Necessary job losses

Necessary job losses

November 17th, 2012 in Opinion Free Press

The federal deficit-cutting plan that will take effect starting in early 2013 if Congress doesn't take action between now and the end of the year is, on balance, a lemon.

The plan has some outright disastrous provisions. It would mean crushing tax hikes, for one thing. In Chattanooga, for example, it would herald an average hike of $3,000-plus per household in income and payroll taxes.

That's a sure-fire job killer and one of the fastest ways to ensure a return to full-blown recession, as more of the nation's economic output shifts out of the productive private sector and into the unaccountable federal maw.

But let it not be said that the budget-cutting plan is utterly without merit.

According to one study, by George Mason University's Center for Regional Analysis, close to 280,000 federal jobs would be eliminated over the next year or so as part of a 10-year plan to cut about $1.2 trillion in U.S. government spending.

Incredibly, that figure of 280,000 represents less than one-seventh of the bloated federal workforce.

And that is precisely the problem.

Predictions of doom if the job cuts actually happen ignore a more disturbing reality: that the size of the federal workforce has ballooned under President Barack Obama.

You think those 280,000 possible job losses are "draconian" -- or whatever other hyperbole big-government types favor these days? Then it might come as news to you that that is almost exactly the number of people who have been added to the federal government since Obama took office.

Cutting those jobs would merely get us back to the status quo slightly pre-Obama. And that is scarcely a great budget-slashing achievement, considering that the civilian federal workforce today teems with well over 2 million people.

Naturally, the opponents of federal workforce reductions paint the grimmest of pictures: Meat inspections will halt, they ominously predict, and aviation-related disasters will rise as air control towers go unmanned. They have less interest in publicizing the hopes for long-overdue reductions at disastrously unproductive agencies such as the U.S. Department of Education or the Department of Energy.

Nor are they particularly troubled by statistics indicating that it is almost impossible for a federal employee to be fired.

"The job security rate for all federal workers was 99.43 percent [in 2009-2010] and nearly 100 percent for those on the job more than a few years," USA Today found.

Yet the modest layoffs in prospect starting next year elicit baffling opposition and analysis, even from presumably impartial sources.

"Federal workers have weathered a two-year pay freeze, increased health insurance premiums, and threats of more cuts from Republicans," CNNMoney lamented. "Now their jobs are in jeopardy."

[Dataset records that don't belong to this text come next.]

(** lseek from the start of the file: whether it arrives at [offset]. *)
Definition lseek (fd offset : Z) : Hst bool :=
  if offset <? 0 then ret false else seek_to fd offset ;; ret true.
(** A read or write whose caller gives up unless all of it is transferred. *)
Definition c_read (fd : Z) (n : nat) : Hst (option (list Z)) :=
  f <- file_of fd ;; offset <- offset_of fd ;;
  if (offset + Z.of_nat n <=? file_size f) && transfers fd offset (Z.of_nat n)
  then seek_to fd (offset + Z.of_nat n) ;; ret (Some (file_read f offset n))
  else ret None.
Definition c_write (fd : Z) (l : list Z) : Hst bool :=
  f <- file_of fd ;; offset <- offset_of fd ;;
  if transfers fd offset (Z.of_nat (length l))
  then replace_file fd (file_write f offset l) ;; seek_to fd (offset + Z.of_nat (length l)) ;; ret true
  else ret false.
Definition ftruncate (fd n : Z) : Hst bool :=
  f <- file_of fd ;;
  if (0 <=? n) && grows fd n then replace_file fd (file_truncate f n) ;; ret true else ret false.

(** ** Worlds *)

Definition world_at (w : Z) : Hst World := s <- gets world_store ;; of_option (s !! w).
Definition get_world {A} (f : World -> A) (w : Z) : Hst A := x <- world_at w ;; ret (f x).
Definition assign (w : Z) (f : World -> World) : Hst unit :=
  x <- world_at w ;; modify (fun h => set_world_store (<[w := f x]> (world_store h)) h).
(** A World structure with nothing set. *)
Definition unset_world : World :=
  MkWorld [] 0 0 false 0 0 None None None 0 0 None 0 0 0 0 0 0 None 0 NoMap 0 None 0 NoMap.
Definition new_world : Hst Z :=
  n <- gets next_world ;;
  modify (fun h => set_next_world (n + 1) (set_world_store (<[n := unset_world]> (world_store h)) h)) ;;
  ret n.
Definition free_world (w : Z) : Hst unit := modify (fun h => set_world_store (delete w (world_store h)) h).
Definition in_memory {A} (m : Mem A) : Hst A := fun h =>
  let (r, s) := m (memory h) in (r, set_memory s h).

Definition free_merged (m : MergedMap) : MergedMap := match m with SharedMap => SharedMap | _ => NoMap end.

(** ** Closing *)

(** The chain of parents ends: a world is not its own ancestor. *)
Fixpoint close_world (fuel : nat) (w : Z) (closeParents : bool) : Hst unit :=
  match fuel with
  | O => out_of_fuel
  | S n =>
      f <- get_world fd w ;;
      when (0 <? f) (c_close f ;; assign w (set_fd (-1))) ;;
      assign w (set_vlmDataPage None) ;;
      assign w (set_vlmTagsPage None) ;;
      assign w (set_ivoryDataPage None) ;;
      assign w (fun x => set_mergedWiredMapEntries (free_merged (mergedWiredMapEntries x)) x) ;;
      assign w (set_wiredMapEntries None) ;;
      assign w (fun x => set_mergedUnwiredMapEntries (free_merged (mergedUnwiredMapEntries x)) x) ;;
      assign w (set_unwiredMapEntries None) ;;
      when closeParents
        (p <- get_world parentWorld w ;;
         match p with
         | None => ret tt
         | Some p => close_world n p true ;; free_world p ;; assign w (set_parentWorld None)
         end)
  end.
(* src/world_tools.c:588-647 CloseWorldFile *)
Definition CloseWorldFile (w : Z) (closeParents : bool) : Hst unit :=
  s <- gets world_store ;; close_world (S (size s)) w closeParents.

(* src/utilities.c:83-109 vpunt *)
Definition vpunt {A} : Hst A := c_exit 1.
(* src/world_tools.c:24-28 PuntWorld *)
Definition PuntWorld {A} (w : Z) : Hst A := CloseWorldFile w true ;; vpunt.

Wait a second! A mere two-year pay freeze and higher health premiums are supposed to outrage the American people and stir us to resist federal job cuts? Really? A show of hands, please, from every private-sector reader who has had a pay freeze of longer than two years -- if you have not been laid off outright -- and who has had to pay higher costs for health insurance. (Raise both hands if you're in an industry such as medical device manufacturing that has been hit with job losses directly related to Obamacare.)

This editorial page does not wish on anyone the pain of unemployment. The fault lies not mainly with the people who sought and obtained positions in this or that unjustified federal bureaucracy but with members of Congress who funded the creation of those bureaucracies in the first place.

Nevertheless, America's $16 trillion fiscal hole won't stop deepening until we stop digging. Any attempt to grapple with the national debt is pure fraud if it does not confront the immensity of the federal workforce and set Washington on a path back to its proper -- and highly limited -- functions.